▶ [Records to use]:
=-=-=
(* ===== verification/Ws.v ===== *)
(** * The WebSocket session: [backend/api/ws.py]

    The coroutine [positions_ws] between its suspension points: the snapshot that
    the executor returns, the outcome of each [send_json], each envelope that the
    queue delivers. *)

From S2P Require Export Repository Broadcast.
Import Repository.

Module Ws.

(** ** Helpers *)

(** [_snapshot_timestamps]: the column [tag_id] is a text. *)
Fixpoint timestamps_from (snapshot : list pydict) (m : gmap text pyval) : res (gmap text pyval) :=
  match snapshot with
  | [] => Ok m
  | row :: rest =>
      match dget "tag_id" row with
      | None => timestamps_from rest m
      | Some (VStr tag) => ts ← dindex "ts_utc_ms" row; timestamps_from rest (<[tag := ts]> m)
      | Some _ => raise TypeError "tag_id"
      end
  end.

Definition snapshot_timestamps (snapshot : list pydict) : res (gmap text pyval) :=
  timestamps_from snapshot ∅.

(** [f < z], exact *)
Definition float_lt_int (f : pyfloat) (z : Z) : bool :=
  match f with
  | S754_nan => false
  | S754_infinity s => s
  | S754_zero _ => (0 <? z)%Z
  | S754_finite s m e =>
      let v := if s then Z.neg m else Z.pos m in
      match e with
      | Z.neg k => (v <? z * 2 ^ Z.pos k)%Z
      | _ => (v * 2 ^ e <? z)%Z
      end
  end.

Definition bool_Z (b : bool) : Z := if b then 1%Z else 0%Z.

(** [v < z] against an integer *)
Definition lt_int (v : pyval) (z : Z) : res bool :=
  match v with
  | VInt a => Ok (a <? z)%Z
  | VBool b => Ok (bool_Z b <? z)%Z
  | VFloat f => Ok (float_lt_int f z)
  | _ => raise TypeError "'<' not supported"
  end.

(** [snapshot_ts.get(tag_id, 0)]: the keys are texts, so no other hashable value
    is found. *)
Definition snapshot_get (m : gmap text pyval) (tag : pyval) : res pyval :=
  match tag with
  | VStr t => Ok (default (VInt 0) (m !! t))
  | VList _ | VDict _ => raise TypeError "unhashable type"
  | _ => Ok (VInt 0)
  end.

(** [_is_stale]; the timestamps of the map come from an integer column. *)
Definition is_stale (envelope : pydict) (snapshot_ts : gmap text pyval) : res bool :=
  let payload := dget_or "payload" (VDict []) envelope in
  tag_id ← get_or payload "tag_id" VNone;
  ts ← get_or payload "ts_utc_ms" VNone;
  match tag_id, ts with
  | VNone, _ | _, VNone => Ok false
  | _, _ =>
      bound ← snapshot_get snapshot_ts tag_id;
      match bound with
      | VInt z => lt_int ts z
      | _ => raise TypeError "'<' not supported"
      end
  end.

(** [_snapshot] *)
Definition snapshot `{Driver} : io session (list pydict) := with_connection get_all_current_positions.

(** ** The session *)

Inductive frame :=
  | SnapshotFrame (rows : list pydict)
  | UpdateFrame (envelope : pydict).

Inductive phase :=
  | Subscribed                               (* waiting for the snapshot *)
  | Streaming (ts_map : gmap text pyval)     (* in the loop *)
  | Finished (r : res ()).

Record client := { c_queue : nat; c_phase : phase; c_sent : list frame }.

(** What the sessions of the application share. *)
Record server := { sv_broadcast : Broadcast.state; sv_active : Z }.

(** [accept], the gauge, [subscribe] *)
Definition open (sv : server) : client * server :=
  let '(id, b) := Broadcast.subscribe (sv_broadcast sv) in
  ({| c_queue := id; c_phase := Subscribed; c_sent := [] |},
   {| sv_broadcast := b; sv_active := (sv_active sv + 1)%Z |}).

(** The [except] and [finally] clauses. *)
Definition finish (e : exn) (c : client) (sv : server) : client * server :=
  ({| c_queue := c_queue c;
      c_phase := Finished (if exn_isinstance (exn_cls e) WebSocketDisconnect then Ok () else Raise e);
      c_sent := c_sent c |},
   {| sv_broadcast := Broadcast.unsubscribe (c_queue c) (sv_broadcast sv);
      sv_active := (sv_active sv - 1)%Z |}).

Definition sent (f : frame) (ph : phase) (c : client) : client :=
  {| c_queue := c_queue c; c_phase := ph; c_sent := c_sent c ++ [f] |}.

(** The snapshot arrives, or the executor raises; [send] is the outcome of
    [send_json]. *)
Definition on_snapshot (snap : res (list pydict)) (send : res ()) (c : client) (sv : server) :
    client * server :=
  match snap with
  | Raise e => finish e c sv
  | Ok rows =>
      match send with
      | Raise e => finish e c sv
      | Ok _ => match snapshot_timestamps rows with
                | Raise e => finish e (sent (SnapshotFrame rows) Subscribed c) sv
                | Ok m => (sent (SnapshotFrame rows) (Streaming m) c, sv)
                end
      end
  end.

(** One turn of the loop, on the envelope that [queue.get()] returned. *)
Definition on_envelope (envelope : pydict) (ts_map : gmap text pyval) (send : res ())
    (c : client) (sv : server) : client * server :=
  match is_stale envelope ts_map with
  | Raise e => finish e c sv
  | Ok true => (c, sv)
  | Ok false => match send with
                | Raise e => finish e c sv
                | Ok _ => (sent (UpdateFrame envelope) (Streaming ts_map) c, sv)
                end
  end.

(** The events that resume a session, and cancellation at a suspension point. *)
Inductive event :=
  | SnapshotReady (snap : res (list pydict)) (send : res ())
  | QueueReady (send : res ())
  | Cancelled (e : exn).

Definition resume (ev : event) (c : client) (sv : server) : client * server :=
  match c_phase c, ev with
  | Finished _, _ => (c, sv)
  | Subscribed, SnapshotReady snap send => on_snapshot snap send c sv
  | Streaming m, QueueReady send =>
      match Broadcast.queues (sv_broadcast sv) !! c_queue c with
      | Some q =>
          match Broadcast.get_nowait q with
          | Some (envelope, q') =>
              on_envelope envelope m send c
                {| sv_broadcast := Broadcast.set_queue (c_queue c) q' (sv_broadcast sv);
                   sv_active := sv_active sv |}
          | None => (c, sv)
          end
      | None => (c, sv)
      end
  | _, Cancelled e => finish e c sv
  | _, _ => (c, sv)
  end.

Fixpoint resume_all (evs : list event) (c : client) (sv : server) : client * server :=
  match evs with
  | [] => (c, sv)
  | ev :: r => let '(c', sv') := resume ev c sv in resume_all r c' sv'
  end.

End Ws.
=-=-=
Scan the entries above for lines with "TypeError" in them, then report how many there are as a plain number.

▶ [Solution for this task]: 4